Maybe you LOVE the concept, but you just can’t seem to make it work?
Well, since we’re being honest with each other, I have the same problem.
Every influencer, success book, and productivity blog is telling you how you CAN’T survive without them.
They show you a cinematographic video of their morning and evening routines on Youtube, or walk you through each element of a billionaire CEO’s daily regimen, and some of them even give you some science-y reasons for why you need them.
It’s all very inspirational, but also might leave you feeling like a failure if you just can’t seem to get into a grove like they do.
So do you HAVE to follow consistent routines and schedules in order to be productive and successful?
That’s what we’re talking about in today’s post.
Because I would argue, and I think my own life can reflect, that the answer is NO.
I’m going to reveal a very non-influencery secret… I don’t follow routines or schedules, and I’ll explain why. Then we’ll get on to what I do instead–how I still stay productive, and actually get more done than when I was trying to follow routines.
So if you’re struggling with routines and consistency, hang with me! This is just the post for you!
Just so you know, this post may contain affiliate links, which if clicked, could provide a small commission for me at no extra cost to you.
Why I Stopped Trying to Live By Routines
For so long, I was very determined to nail down specific routines and, at the very least, loose daily schedules.
For one thing, I’m someone who thrives on that kind of structure. I crave organization and consistency, and I love predictability.
Even though I was homeschooled as a kid/teenager, I loved schedules so much, I made my own “class periods” for myself so that I would still have a daily structure to follow.
And my husband can tell you, I am NOT someone who enjoys surprises.
I like to know what’s happening and be prepared!
In college and as an adult in the working world, much of that structure was provided for me.
But then, when I suddenly became a stay at home mom (thanks, surprise baby!), I needed to develop that structure for myself again.
The Reality of Mom-Life
I read productivity books, books on habit, and books about routines. I watched influencers on Youtube share their routines.
Everyone in all directions seemed to be telling me that the only way to be successful was to stick to regimented daily routines, and to schedule as much of my life as possible.
And I wholeheartedly agreed!
It had all worked so well for me in the past, and in the midst of what felt like the timeless void of life with a newborn, it seemed like exactly what I needed.
Now as a quick disclaimer, I am not here to bash routines. I still love the concept and think they’re really healthy. In fact, I even have a printable kit to help new moms create routines with newborns because structure in that season IS very healthy and tricky to come by!
But as time went on, and the needs of my child were routinely evolving (see what I did there?), I just couldn’t seem to find a groove with consistent routines.

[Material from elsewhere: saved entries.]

(* ===== verification/Simulator.v ===== *)
(** * The device simulator (simulator/core.py)

    [SimulatorCore] keeps a sparse Flash and RAM, the state of the download
    and service protocols and the metadata journal, and answers one request
    frame with one response frame.  A handler is an [ST SimulatorCore Frame]
    computation: it reads and updates the state step by step as the method
    does, and an exception would keep the updates made before it.  The
    attributes have the prefix [sim_], otherwise the names are the source's;
    [set_x v] is the assignment [self.x = v].

    [self.programmed_addresses] is a [gset]; removing the addresses of the
    erased sectors one by one is written as a filter. *)

From S2P Require Import Prelude.
From S2P Require Import Errors.
From S2P Require Import Constants.
From S2P Require Import Words.
From S2P Require Import Frame.
From S2P Require Import Models.
From S2P Require Import Firmware.
From S2P Require Import Packets.

(** ** Data *)

Definition METADATA_MAGIC0 : Z := 0x4D42.
Definition METADATA_MAGIC1 : Z := 0x4453.
Definition METADATA_RECORD_VERSION : Z := 1.
Definition METADATA_RECORD_WORDS : Z := 64.
Definition METADATA_RECORD_COUNT : Z := 16.
Definition METADATA_BOOT_ATTEMPT_LIMIT : Z := 3.
Definition FLASH_SERVICE_START : Z := 0x013000.
Definition FLASH_SERVICE_PUBLISH : Z := 0x013020.
Definition FLASH_SERVICE_END_EXCLUSIVE : Z := 0x016000.

Record FlashSector : Type := mkSector {
  fs_name : string;
  fs_start : Z;
  fs_length_words : Z;
}.
(** The records built from the summary of a journal are about its latest image. *)
Lemma summary_record_ok kind rs image count n :
  journal rs → zlen rs <= METADATA_RECORD_COUNT →
  js_image (journal_state rs) = Some image → u16 count → u32 n →
  ∃ r, summary_record kind count (summary_of rs) n = Ok r ∧ record_ok kind n r ∧
    matches_image image r = true ∧ at_ r 28 = count.
Proof.
  intros Hj Hl Hi Hc Hn. destruct (js_image_in _ _ Hi) as [Hin _].
  destruct (journal_words rs image Hj Hin) as [Hw _].
  assert (∀ i, u16 (at_ image i)) as Hat by (intros; by apply at_u16).
  unfold summary_record, summary_of. rewrite Hi. cbn -[split_u32 close_record].
  destruct (join_split_u32 n Hn) as (lo & hi & -> & Hlo & Hhi & Hjn).
  rewrite !(split_u32_ok APP_FLASH_START), !(split_u32_ok APP_FLASH_END_EXCLUSIVE)
    by (unfold u32, APP_FLASH_START, SLOT_A_APP_START, APP_FLASH_END_EXCLUSIVE,
          SLOT_A_APP_END_EXCLUSIVE; lia).
  rewrite !rec32_split by done.
  match goal with |- context [close_record ?h] => set (head := h) end.
  assert (Forall u16 head) as Hu.
  { unfold head. rewrite !Forall_cons. split_and!; try done; try apply Hat;
      try (unfold u16; vm_compute; intuition discriminate). by destruct kind. }
  destruct (close_record_ok head eq_refl Hu) as (r & E & _).
  destruct (head_record_ok kind n head r E eq_refl Hu) as [Hr Hri]; try done.
  exists r. split; [done|]. split; [done|]. split; [|by rewrite Hri by lia].
  unfold matches_image. rewrite !Hri by lia. rewrite (rk_slot_image rs image Hj Hin).
  by rewrite !Z.eqb_refl.
Qed.

(** ** Where the next record goes *)

Lemma find_after {A} (f : A → bool) l x k :
  Forall (λ y, f y = false) l → f x = true → List.find f (l ++ x :: k) = Some x.
Proof. intros H Hx. induction H as [|y l Hy _ IH]; simpl; [by rewrite Hx|by rewrite Hy]. Qed.

Lemma find_none {A} (f : A → bool) l : Forall (λ y, f y = false) l → List.find f l = None.
Proof. induction 1 as [|y l Hy _ IH]; simpl; [done|by rewrite Hy]. Qed.

Lemma record_erased_iff s rs i :
  flash_journal (sim_flash s) rs → 0 <= i < METADATA_RECORD_COUNT →
  metadata_erased (metadata_record s i) = bool_decide (zlen rs <= i).
Proof.
  intros [Hj Hl Hrec] Hi. rewrite metadata_record_eq, Hrec by done.
  case_bool_decide.
  - rewrite lookup_ge_None_2 by (unfold zlen in *; lia). apply erased_record_erased.
  - destruct (lookup_lt_is_Some_2 rs (Z.to_nat i)) as [r Hr]; [unfold zlen in *; lia|].
    rewrite Hr. destruct (journal_record rs _ r Hj Hr) as [kind Hok].
    by eapply record_not_erased.
Qed.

Especially once I started working from home to create a grow a blog, I really needed to be more productive during the day, but my days just never looked the same.
Things never fell into place the way I planned them.
Maybe I could do all of my housework really efficiently one morning, but the next, my child was extra needy.
One day, my toddler might take an amazing four hour nap and allow me to get tons of computer work done, and the next three days, refuse to nap altogether.
I felt like such a failure for not being able to stick to a daily routine when so many other people, even moms, seemed to do it effortlessly!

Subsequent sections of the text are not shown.